* _Task to carry out_: Starting with the line containing "resolve_loop 0 (voxels1" and going on through the line containing "rewrite resolve_loop_app. cbn [Nat.add].", return the lines of the data below exactly, and only those.

* _Available data_:

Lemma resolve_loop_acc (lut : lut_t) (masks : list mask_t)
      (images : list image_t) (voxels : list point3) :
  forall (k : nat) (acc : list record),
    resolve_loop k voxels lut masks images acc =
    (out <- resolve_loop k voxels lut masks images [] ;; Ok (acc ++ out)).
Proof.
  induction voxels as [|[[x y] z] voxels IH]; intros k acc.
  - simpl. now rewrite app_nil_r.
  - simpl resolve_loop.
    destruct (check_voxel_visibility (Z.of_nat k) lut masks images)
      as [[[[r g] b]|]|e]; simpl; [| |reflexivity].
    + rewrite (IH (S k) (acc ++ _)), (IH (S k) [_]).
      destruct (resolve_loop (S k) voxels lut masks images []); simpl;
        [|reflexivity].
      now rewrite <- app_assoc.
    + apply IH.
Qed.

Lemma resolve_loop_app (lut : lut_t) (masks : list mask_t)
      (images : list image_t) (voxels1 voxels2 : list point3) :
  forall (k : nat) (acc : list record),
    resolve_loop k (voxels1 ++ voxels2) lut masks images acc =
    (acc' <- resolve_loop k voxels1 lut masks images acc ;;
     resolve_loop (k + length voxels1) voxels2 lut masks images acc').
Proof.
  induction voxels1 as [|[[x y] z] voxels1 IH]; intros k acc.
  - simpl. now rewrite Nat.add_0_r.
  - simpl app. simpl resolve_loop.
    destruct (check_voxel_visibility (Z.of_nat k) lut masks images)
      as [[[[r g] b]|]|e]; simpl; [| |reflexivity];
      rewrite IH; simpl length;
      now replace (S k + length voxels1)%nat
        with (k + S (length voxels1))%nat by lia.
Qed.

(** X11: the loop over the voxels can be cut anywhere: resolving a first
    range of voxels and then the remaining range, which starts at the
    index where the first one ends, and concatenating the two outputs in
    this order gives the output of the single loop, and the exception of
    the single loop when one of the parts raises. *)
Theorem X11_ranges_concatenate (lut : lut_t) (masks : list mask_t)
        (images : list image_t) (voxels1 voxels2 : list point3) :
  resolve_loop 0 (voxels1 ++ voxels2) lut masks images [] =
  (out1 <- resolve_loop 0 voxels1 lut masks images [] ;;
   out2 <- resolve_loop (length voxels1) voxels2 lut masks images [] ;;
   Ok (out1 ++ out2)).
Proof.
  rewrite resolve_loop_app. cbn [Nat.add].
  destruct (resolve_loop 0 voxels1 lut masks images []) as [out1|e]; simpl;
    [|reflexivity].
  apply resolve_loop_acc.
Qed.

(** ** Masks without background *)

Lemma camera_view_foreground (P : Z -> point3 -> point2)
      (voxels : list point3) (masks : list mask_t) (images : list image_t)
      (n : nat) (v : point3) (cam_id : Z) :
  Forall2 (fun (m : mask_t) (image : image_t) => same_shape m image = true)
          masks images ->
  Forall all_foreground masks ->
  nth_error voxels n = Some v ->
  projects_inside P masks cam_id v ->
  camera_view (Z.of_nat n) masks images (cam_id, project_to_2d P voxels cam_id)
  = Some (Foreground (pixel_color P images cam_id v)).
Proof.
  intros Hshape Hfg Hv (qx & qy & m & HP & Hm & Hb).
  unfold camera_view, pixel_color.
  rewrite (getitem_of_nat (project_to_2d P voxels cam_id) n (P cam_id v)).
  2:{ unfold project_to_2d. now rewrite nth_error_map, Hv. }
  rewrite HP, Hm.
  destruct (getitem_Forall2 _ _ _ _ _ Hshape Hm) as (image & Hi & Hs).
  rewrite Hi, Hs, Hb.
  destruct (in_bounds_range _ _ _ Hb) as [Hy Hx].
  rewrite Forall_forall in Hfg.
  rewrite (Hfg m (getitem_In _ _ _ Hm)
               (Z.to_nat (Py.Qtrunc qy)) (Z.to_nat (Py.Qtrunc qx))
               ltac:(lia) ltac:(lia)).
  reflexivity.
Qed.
* * *
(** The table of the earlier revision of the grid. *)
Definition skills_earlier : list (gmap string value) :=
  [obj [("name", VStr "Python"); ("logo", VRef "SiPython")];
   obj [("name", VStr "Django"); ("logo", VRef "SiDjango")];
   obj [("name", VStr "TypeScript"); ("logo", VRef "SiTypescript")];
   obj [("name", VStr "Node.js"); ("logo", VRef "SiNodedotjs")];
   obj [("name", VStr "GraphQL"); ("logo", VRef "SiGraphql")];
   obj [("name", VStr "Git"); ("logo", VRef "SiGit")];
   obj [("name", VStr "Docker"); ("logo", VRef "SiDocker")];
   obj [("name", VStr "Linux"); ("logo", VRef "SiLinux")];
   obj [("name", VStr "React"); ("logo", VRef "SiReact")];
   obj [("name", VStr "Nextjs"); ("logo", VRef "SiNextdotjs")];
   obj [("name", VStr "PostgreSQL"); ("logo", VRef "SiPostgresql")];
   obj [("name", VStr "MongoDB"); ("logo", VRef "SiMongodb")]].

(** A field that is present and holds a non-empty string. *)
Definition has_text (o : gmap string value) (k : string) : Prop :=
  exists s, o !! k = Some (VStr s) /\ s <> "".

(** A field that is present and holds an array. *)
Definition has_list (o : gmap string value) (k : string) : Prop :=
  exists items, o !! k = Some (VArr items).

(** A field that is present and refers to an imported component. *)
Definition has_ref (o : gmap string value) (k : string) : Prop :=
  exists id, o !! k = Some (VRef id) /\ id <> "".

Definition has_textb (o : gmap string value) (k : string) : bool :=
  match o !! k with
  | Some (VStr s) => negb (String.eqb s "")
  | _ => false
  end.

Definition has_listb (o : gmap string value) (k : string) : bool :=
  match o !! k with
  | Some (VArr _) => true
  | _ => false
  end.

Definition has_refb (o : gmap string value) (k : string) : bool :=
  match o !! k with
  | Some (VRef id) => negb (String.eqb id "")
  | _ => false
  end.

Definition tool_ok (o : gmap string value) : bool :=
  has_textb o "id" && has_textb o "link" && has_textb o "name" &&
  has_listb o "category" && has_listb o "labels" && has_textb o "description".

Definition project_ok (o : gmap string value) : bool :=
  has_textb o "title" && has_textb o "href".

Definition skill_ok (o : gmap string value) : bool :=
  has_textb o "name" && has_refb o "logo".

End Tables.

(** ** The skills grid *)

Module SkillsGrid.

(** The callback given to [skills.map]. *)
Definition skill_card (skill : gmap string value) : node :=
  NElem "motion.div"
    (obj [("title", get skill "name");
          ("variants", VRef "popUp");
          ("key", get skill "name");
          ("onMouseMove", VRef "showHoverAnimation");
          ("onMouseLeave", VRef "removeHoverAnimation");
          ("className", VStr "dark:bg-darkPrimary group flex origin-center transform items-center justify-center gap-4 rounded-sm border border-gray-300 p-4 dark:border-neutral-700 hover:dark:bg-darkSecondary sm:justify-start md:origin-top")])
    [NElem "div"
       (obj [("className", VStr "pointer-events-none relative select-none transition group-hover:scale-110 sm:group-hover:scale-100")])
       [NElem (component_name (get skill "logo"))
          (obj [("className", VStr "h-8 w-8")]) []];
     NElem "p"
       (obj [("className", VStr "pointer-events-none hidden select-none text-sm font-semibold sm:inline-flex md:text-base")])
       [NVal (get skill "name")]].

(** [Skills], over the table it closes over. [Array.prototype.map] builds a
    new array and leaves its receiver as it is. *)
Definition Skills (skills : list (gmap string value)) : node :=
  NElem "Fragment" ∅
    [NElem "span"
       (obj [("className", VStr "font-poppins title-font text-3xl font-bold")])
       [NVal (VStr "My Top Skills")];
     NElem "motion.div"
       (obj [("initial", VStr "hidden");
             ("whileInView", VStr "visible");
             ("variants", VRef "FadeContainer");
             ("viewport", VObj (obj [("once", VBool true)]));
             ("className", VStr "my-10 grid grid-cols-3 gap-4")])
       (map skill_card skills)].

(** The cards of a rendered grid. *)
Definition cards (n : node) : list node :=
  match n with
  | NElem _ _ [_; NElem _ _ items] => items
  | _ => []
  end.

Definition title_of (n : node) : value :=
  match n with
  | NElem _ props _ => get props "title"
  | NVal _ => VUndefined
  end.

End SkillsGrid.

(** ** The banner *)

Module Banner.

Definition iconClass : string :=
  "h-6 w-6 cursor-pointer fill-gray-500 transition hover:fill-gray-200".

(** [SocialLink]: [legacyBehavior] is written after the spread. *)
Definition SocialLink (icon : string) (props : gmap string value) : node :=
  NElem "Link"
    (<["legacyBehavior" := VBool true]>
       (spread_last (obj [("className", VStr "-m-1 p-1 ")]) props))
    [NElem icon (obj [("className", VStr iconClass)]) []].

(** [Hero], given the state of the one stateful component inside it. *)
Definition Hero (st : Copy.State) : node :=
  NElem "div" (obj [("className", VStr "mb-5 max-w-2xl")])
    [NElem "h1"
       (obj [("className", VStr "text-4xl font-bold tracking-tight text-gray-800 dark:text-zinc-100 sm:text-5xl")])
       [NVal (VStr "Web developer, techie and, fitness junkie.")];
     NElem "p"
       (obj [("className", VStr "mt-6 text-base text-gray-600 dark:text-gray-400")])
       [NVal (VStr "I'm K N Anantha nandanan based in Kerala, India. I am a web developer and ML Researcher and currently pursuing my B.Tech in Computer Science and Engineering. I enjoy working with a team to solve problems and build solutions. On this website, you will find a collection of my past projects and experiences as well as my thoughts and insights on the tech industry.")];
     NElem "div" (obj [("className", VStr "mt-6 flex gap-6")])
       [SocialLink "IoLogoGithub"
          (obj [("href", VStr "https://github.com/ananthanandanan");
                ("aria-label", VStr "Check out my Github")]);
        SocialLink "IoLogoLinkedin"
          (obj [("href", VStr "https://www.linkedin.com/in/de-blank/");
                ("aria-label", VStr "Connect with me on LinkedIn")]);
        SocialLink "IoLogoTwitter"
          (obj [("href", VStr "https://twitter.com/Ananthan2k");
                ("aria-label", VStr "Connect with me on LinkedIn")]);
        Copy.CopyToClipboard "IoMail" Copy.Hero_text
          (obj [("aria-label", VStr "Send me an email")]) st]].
...
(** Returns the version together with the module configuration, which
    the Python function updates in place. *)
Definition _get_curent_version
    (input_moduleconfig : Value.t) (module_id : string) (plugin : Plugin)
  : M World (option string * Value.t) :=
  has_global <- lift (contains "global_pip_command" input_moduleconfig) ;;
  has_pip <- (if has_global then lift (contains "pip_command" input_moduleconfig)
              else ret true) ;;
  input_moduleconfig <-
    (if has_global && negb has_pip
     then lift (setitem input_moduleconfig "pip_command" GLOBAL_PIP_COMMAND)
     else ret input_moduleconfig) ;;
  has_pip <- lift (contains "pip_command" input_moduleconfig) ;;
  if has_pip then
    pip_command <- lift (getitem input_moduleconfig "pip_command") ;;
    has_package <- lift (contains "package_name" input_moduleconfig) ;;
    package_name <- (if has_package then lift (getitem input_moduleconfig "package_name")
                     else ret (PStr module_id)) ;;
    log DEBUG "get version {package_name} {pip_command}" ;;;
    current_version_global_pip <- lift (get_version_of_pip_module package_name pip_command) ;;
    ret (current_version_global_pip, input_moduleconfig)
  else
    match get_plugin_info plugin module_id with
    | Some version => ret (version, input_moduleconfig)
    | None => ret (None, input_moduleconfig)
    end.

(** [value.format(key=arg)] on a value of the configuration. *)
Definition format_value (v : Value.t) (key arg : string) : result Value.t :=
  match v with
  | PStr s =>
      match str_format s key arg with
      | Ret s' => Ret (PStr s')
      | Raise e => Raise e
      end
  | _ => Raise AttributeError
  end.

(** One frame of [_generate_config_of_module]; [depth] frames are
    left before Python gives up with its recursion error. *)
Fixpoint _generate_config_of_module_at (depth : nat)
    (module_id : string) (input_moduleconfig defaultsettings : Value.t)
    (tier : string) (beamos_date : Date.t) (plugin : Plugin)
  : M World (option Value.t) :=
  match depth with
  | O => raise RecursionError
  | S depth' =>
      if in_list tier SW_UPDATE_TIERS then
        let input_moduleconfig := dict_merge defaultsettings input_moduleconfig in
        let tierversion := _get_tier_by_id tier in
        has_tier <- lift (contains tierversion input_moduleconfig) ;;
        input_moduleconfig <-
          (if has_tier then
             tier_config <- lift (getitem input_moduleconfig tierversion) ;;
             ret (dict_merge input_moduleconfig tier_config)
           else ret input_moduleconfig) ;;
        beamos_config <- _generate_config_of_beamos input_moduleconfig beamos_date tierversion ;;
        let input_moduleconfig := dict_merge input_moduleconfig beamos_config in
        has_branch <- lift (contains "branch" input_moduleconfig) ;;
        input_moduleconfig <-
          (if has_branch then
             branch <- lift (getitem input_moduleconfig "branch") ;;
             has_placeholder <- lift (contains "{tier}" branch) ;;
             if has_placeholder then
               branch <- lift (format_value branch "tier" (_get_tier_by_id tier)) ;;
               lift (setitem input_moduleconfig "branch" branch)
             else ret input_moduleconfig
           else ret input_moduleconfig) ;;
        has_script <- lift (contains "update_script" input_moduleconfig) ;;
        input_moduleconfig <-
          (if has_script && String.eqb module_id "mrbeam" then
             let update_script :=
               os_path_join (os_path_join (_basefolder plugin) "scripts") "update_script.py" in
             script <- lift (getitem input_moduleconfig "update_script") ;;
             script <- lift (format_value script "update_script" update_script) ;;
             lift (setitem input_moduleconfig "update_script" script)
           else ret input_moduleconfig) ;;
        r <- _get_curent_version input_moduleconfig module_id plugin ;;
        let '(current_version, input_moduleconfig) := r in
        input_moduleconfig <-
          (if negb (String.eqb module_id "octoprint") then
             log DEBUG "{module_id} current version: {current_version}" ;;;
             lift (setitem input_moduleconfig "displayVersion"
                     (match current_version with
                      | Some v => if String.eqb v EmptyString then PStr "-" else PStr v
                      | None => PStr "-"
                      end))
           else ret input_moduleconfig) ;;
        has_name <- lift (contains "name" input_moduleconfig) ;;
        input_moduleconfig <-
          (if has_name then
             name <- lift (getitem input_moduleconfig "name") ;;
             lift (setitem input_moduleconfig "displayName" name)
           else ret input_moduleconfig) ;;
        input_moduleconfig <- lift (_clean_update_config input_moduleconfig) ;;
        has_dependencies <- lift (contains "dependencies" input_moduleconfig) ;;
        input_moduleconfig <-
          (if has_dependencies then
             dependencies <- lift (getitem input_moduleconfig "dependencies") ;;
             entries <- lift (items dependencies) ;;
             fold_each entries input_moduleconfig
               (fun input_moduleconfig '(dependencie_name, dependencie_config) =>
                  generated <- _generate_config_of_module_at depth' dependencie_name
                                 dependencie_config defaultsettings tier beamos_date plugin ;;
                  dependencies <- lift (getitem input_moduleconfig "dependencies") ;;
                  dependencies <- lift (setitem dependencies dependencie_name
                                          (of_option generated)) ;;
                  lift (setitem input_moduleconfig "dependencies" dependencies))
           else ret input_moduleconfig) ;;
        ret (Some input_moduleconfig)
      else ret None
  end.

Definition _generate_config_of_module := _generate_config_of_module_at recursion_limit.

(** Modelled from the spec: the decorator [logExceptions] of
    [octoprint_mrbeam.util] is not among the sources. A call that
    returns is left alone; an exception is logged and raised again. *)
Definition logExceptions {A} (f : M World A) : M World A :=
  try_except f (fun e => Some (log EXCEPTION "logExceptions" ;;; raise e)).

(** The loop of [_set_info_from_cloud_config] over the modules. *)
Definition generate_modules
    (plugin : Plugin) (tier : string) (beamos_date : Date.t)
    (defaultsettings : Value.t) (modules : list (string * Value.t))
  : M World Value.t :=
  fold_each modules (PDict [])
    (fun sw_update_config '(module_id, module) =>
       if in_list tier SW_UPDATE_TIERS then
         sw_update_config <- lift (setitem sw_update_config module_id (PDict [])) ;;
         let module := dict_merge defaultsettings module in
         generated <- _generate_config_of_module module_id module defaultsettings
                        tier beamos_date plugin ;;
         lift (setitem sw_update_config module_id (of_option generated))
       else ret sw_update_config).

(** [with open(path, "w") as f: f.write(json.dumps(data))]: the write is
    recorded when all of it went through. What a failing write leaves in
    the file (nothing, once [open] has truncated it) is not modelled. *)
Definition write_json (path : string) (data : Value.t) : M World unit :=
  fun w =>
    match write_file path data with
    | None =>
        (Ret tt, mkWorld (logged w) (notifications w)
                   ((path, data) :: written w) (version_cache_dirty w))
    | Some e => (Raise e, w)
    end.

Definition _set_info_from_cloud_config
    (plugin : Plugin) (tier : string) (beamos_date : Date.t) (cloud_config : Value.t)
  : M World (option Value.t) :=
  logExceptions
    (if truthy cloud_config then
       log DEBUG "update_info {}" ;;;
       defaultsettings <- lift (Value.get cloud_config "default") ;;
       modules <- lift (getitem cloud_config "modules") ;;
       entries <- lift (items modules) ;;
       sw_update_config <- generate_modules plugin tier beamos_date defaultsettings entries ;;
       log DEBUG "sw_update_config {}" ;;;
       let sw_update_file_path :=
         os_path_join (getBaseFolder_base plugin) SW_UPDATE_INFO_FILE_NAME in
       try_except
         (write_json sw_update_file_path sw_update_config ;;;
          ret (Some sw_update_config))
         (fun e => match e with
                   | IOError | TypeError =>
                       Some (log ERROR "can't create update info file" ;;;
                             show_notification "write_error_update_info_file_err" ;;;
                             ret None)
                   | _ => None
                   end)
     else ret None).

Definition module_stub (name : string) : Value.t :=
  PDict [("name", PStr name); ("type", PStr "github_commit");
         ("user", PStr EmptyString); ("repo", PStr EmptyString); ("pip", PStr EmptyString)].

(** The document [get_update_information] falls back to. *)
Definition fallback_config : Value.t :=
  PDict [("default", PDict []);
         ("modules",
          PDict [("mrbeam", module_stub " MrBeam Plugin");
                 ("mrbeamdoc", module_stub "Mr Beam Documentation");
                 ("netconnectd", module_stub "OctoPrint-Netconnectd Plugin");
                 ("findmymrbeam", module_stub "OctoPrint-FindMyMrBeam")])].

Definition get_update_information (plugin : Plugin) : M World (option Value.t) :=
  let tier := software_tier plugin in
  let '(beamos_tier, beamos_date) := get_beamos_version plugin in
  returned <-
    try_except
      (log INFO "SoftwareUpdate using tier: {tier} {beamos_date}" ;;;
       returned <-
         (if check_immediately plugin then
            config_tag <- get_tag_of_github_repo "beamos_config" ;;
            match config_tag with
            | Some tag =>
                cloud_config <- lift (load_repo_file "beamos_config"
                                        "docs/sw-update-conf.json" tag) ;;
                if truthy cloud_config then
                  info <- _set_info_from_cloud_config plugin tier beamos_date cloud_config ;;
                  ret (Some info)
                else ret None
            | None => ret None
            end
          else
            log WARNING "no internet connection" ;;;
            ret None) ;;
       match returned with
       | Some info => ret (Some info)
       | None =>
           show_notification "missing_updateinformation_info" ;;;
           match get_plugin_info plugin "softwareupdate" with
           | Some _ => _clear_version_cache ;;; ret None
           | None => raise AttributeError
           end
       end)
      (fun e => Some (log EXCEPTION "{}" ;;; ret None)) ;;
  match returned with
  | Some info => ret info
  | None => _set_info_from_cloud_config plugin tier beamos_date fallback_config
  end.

* _Solution to the exercise_:
  resolve_loop 0 (voxels1 ++ voxels2) lut masks images [] =
  (out1 <- resolve_loop 0 voxels1 lut masks images [] ;;
   out2 <- resolve_loop (length voxels1) voxels2 lut masks images [] ;;
   Ok (out1 ++ out2)).
Proof.
  rewrite resolve_loop_app. cbn [Nat.add].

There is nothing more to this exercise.